Klinisch-relevant: Es muss die Druckdifferenz zwischen diastolischem RR und intrakompartimentellem Druck > 30mm Hgsein. Physiologisch sind Werte < 10mmHg; Werte zwischen 20-30 mmHg weisen auf eine Mikrozirkulationsstörung hin. Von einem manifesten Kompartmentsyndrom spricht man bei einer Druckerhöhung > 30mmHg.

 

  Differenzialdiagnose: Vom Kompartmentsyndrom müssen insbesondere nachfolgende Erkrankungen abgegrenzt werden.

→ I: Thrombophlebitis und Phlebothrombose (mit Schwellung, Wadendruckschmerz, Überwärmung und evtl. Fieber)

→ II: Wund-, Knochen- und Weichteilinfektionen,

→ III: Nervus-peroneus-Läsion: Hierbei bestehen keine Schmerzen und keine Schwellung, sondern vielmehr zeigt sich eine Parese der lateralen Fußheber und Großzehenheber.

→ IV: pAVK.

 

  Therapie:

→ I: Erstmaßnahmen:

→ 1) Abschnürende Verbände lösen bzw. Gips entfernen.

2) Bei drohendem Kompartmentsyndrom stehen Hochlagerung der betroffenen Extremtiät, Kühlung und die Gabe von Antiphlogistika im Vordergrund.

II: Operative Therapie: Ein bewiesenes Kompartmentsyndrom stellt immer eine Notfallsituation dar.

→ 1) Mittel der Wahl ist eine großzügige Fasziotomie (= Faszienspaltung) und Spaltung der darüberliegenden Haut zur Druckentlastung.

2) Temporäre Weichteildeckung mittels Vakuum-Verband oder alloplastischem (körperfremden) Hautersatz.
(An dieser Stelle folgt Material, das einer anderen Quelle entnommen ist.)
(* ===== verification/Console.v ===== *)
(** * Console: serial port, VGA text screen and kprintf
    (kernel/lib/serial.c and kernel/arch/x86_64/vga.c)

    The rest of the kernel prints by emitting events; [render] turns them into
    what these files do.  Port writes are events again.  The serial line is
    paced by its status register: [uart] is the sequence of values the next
    reads of it return, and a loop that polls it to the end runs out of fuel. *)

From S2P Require Import Prelude Effects.

(** ** The screen (vga.c) *)

Definition VGA_COLS : Z := 80.
Definition VGA_ROWS : Z := 25.
Definition VGA_COLOR (fg bg : Z) : Z := u8 (Z.lor (Z.shiftl bg 4) fg).
Definition VGA_ENTRY (c attr : Z) : Z := u16 (Z.lor (Z.shiftl attr 8) (u8 c)).
Definition VGA_BLACK : Z := 0.
Definition VGA_LGRAY : Z := 7.

(** The 16-bit cells at [VGA_ADDR], by index, and the static variables. *)
Record vga := Vga { cells : gmap Z Z; vga_row : Z; vga_col : Z; vga_attr : Z }.
#[export] Instance eta_vga : Eta vga := λ s, Vga (cells s) (vga_row s) (vga_col s) (vga_attr s).
#[export] Instance vga_inhabited : Inhabited vga := populate (Vga ∅ 0 0 0).

(** [VGA_ADDR[i]] *)
Definition cell (s : vga) (i : Z) : Z := default 0 (cells s !! i).
Definition set_cell (i v : Z) (s : vga) : vga := s <| cells := <[i := v]> (cells s) |>.

Definition vga_update_cursor (row col : Z) : M vga unit :=
  let pos := u16 (row * VGA_COLS + col) in
  outb 0x3D4 0x0F ;;
  outb 0x3D5 (u8 (Z.land pos 0xFF)) ;;
  outb 0x3D4 0x0E ;;
  outb 0x3D5 (u8 (Z.land (Z.shiftr pos 8) 0xFF)).

Definition vga_clear : M vga unit :=
  blank ← gets (λ s, VGA_ENTRY 32 (vga_attr s)) ;
  for_each (seqZ 0 (VGA_COLS * VGA_ROWS)) (λ i, modify (set_cell i blank)) ;;
  modify (λ s, s <| vga_row := 0 |> <| vga_col := 0 |>) ;;
  vga_update_cursor 0 0.
(** [path] is a string literal of the caller, [out] the address of the
    [elf_load_result_t]. *)
Definition elf_load_from_initrd (path : string) (out : Z) : M system bool :=
  r ← lift (initrd_find (bytes_of path)) ;
  s ← get ;
  match r with
  | None =>
      kprintf ("[ELF] file not found: %s" +:+ nl) [KStr (Some path)] ;;
      mret false
  | Some k =>
      let f := default (InitrdFile 0 0 0) (s_files s !! k) in
      if f_size f <? sizeof_ehdr then
        kprintf ("[ELF] too small: %s" +:+ nl) [KStr (Some path)] ;;
        mret false
      else
        let base := f_data f in
        let m := s_mem s in
        kprintf ("base = %p" +:+ nl) [KInt base] ;;
        kprintf ("magic = %x" +:+ nl) [KInt (e_magic m base)] ;;
        kprintf ("e_entry = %p" +:+ nl) [KInt (e_entry m base)] ;;
        kprintf ("e_phoff = %lx" +:+ nl) [KInt (e_phoff m base)] ;;
        if negb (e_magic m base =? ELF_MAGIC) then
          kprintf ("[ELF] bad magic: %x" +:+ nl) [KInt (e_magic m base)] ;;
          mret false
        else if negb (e_machine m base =? 0x3E) then
          kprintf ("[ELF] unsupported machine: %u" +:+ nl) [KInt (e_machine m base)] ;;
          mret false
        else
          ok ← load_segments phdr_fuel base (base + e_phoff m base) 0 ;
          if negb (ok : bool) then mret false else
          entry ← gets (λ s, e_entry (s_mem s) base) ;
          modify (λ s, set_mem (st64 (s_mem s) out entry) s) ;;
          kprintf ("[ELF] loaded %s entry=%p" +:+ nl) [KStr (Some path); KInt entry] ;;
          mret true
  end.
End loader.

(** ** The image of a program *)

(** Memory after one segment was loaded from the file at [base]. *)
Definition place (base : Z) (m : mem) (ph : phdr) : mem :=
  let m := foldl (λ m j, st8 m (p_vaddr ph + j) (ld8 m (base + p_offset ph + j))) m (seqZ 0 (p_filesz ph)) in
  foldl (λ m j, st8 m (p_vaddr ph + j) 0) m (seqZ (p_filesz ph) (p_memsz ph - p_filesz ph)).

Definition load_image (base : Z) (m : mem) (phs : list phdr) : mem := foldl (place base) m phs.

(** The addresses a segment fills. *)
Definition span (ph : phdr) : Z := Z.max (p_filesz ph) (p_memsz ph).
Definition fills (ph : phdr) (a : Z) : Prop := p_vaddr ph ≤ a < p_vaddr ph + span ph.

(** What belongs there. *)
Definition segment_byte (m : mem) (base : Z) (ph : phdr) (a : Z) : Z :=
  if decide (a < p_vaddr ph + p_filesz ph) then ld8 m (base + p_offset ph + (a - p_vaddr ph)) else 0.

Lemma fill_bytes (g : mem → Z → Z) d lo n m :
  let m' := foldl (λ m j, st8 m (d + j) (g m j)) m (seqZ lo n) in
  (∀ j m1, lo ≤ j < lo + n → (∀ b, ¬ (d + lo ≤ b < d + j) → ld8 m1 b = ld8 m b) → g m1 j = g m j) →
  (∀ j, lo ≤ j < lo + n → is_u8 (g m j)) →
  ∀ a, ld8 m' a = if decide (d + lo ≤ a < d + lo + n) then g m (a - d) else ld8 m a.
Proof.
  intros m' Hg Hu8 a. unfold m'. clear m'. destruct (decide (0 ≤ n)) as [Hn|Hn].
  2:{ rewrite seqZ_nil by lia. by rewrite decide_False by lia. }
  destruct (Z_of_nat_complete n Hn) as [k ->]. clear Hn. revert a.
  induction k as [|k IH]; intros a.
  { cbn. by rewrite decide_False by lia. }
  rewrite seqZ_S, foldl_app. cbn [foldl]. set (m1 := foldl _ m _) in *.
  assert (Hm1 : ∀ b, ld8 m1 b = if decide (d + lo ≤ b < d + lo + Z.of_nat k) then g m (b - d) else ld8 m b).
  { apply IH; [intros j Hj; apply Hu8; lia|intros j m2 Hj; apply Hg; lia]. }
  rewrite (Hg _ m1); [|lia|intros b Hb; by rewrite Hm1, decide_False by lia].
  destruct (decide (a = d + (lo + Z.of_nat k))) as [->|Hne].
  - rewrite ld8_st8, decide_True by lia. rewrite u8_id by (apply Hu8; lia). f_equal. lia.
  - rewrite ld8_st8_ne, Hm1 by done. apply decide_ext. lia.
Qed.

Lemma mem_wf_foldl {A} (f : mem → A → mem) (l : list A) m :
  (∀ m x, mem_wf m → mem_wf (f m x)) → mem_wf m → mem_wf (foldl f m l).
Proof. intros Hf. revert m. induction l as [|x l IH]; intros m Hm; [done|]. cbn. by apply IH, Hf. Qed.

Lemma mem_wf_place base m ph : mem_wf m → mem_wf (place base m ph).
Proof. intros Hm. unfold place. repeat apply mem_wf_foldl; try done; intros; by apply mem_wf_st8. Qed.

(** A segment that does not run over the bytes it is loaded from. *)
Lemma place_byte base m ph a :
  mem_wf m → 0 ≤ p_filesz ph →
  (∀ b, base + p_offset ph ≤ b < base + p_offset ph + p_filesz ph → ¬ fills ph b) →
  ld8 (place base m ph) a = if decide (fills ph a) then segment_byte m base ph a else ld8 m a.
Proof.
  intros Hwf Hfs Hdis. unfold place. cbv zeta. set (m1 := foldl _ m _).
  unfold fills, span, segment_byte in *.
  rewrite (fill_bytes (λ _ _, 0)); [|done|intros; unfold is_u8; lia].
  assert (Hm1 : ld8 m1 a = if decide (p_vaddr ph ≤ a < p_vaddr ph + p_filesz ph)
    then ld8 m (base + p_offset ph + (a - p_vaddr ph)) else ld8 m a).
  { unfold m1. rewrite (fill_bytes (λ m j, ld8 m (base + p_offset ph + j)) (p_vaddr ph) 0).
    - apply decide_ext. lia.
    - intros j m2 Hj Hm2. apply Hm2. specialize (Hdis (base + p_offset ph + j)). lia.
    - intros j Hj. apply Hwf. }
  rewrite Hm1. repeat case_decide; done || lia.
Qed.

(** No two segments fill the same address. *)
Fixpoint apart (phs : list phdr) : Prop :=
  match phs with
  | [] => True
  | ph :: phs => (∀ q a, q ∈ phs → fills ph a → ¬ fills q a) ∧ apart phs
  end.

(** A segment whose bytes lie in the file at [[base, base + size)] and whose
    addresses lie outside it. *)
Definition segment_ok (base size : Z) (ph : phdr) : Prop :=
  0 ≤ p_filesz ph ∧ 0 ≤ p_offset ph ∧ p_offset ph + p_filesz ph ≤ size ∧
  ∀ b, base ≤ b < base + size → ¬ fills ph b.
3) Second-look-OP nach 24-48 Stunden.

→ III: Nachbehandlung: Nach 1-2 Wochen kann schließlich die Hautinzision durch eine Sekundärnaht geschlossen oder der verbleibende Hautdefekt mittels Mesh-Graft gedeckt werden.

 

→ Prognose: Eine schwerwiegende Folge des übersehenen Kompartmentsyndroms ist die ischämische Muskelkontraktur im Bereich der oberen Extremität als Volkmann-Kontraktur. Bei frühzeitiger operativer Behandlung ist eine Restitutio ad integrum möglich.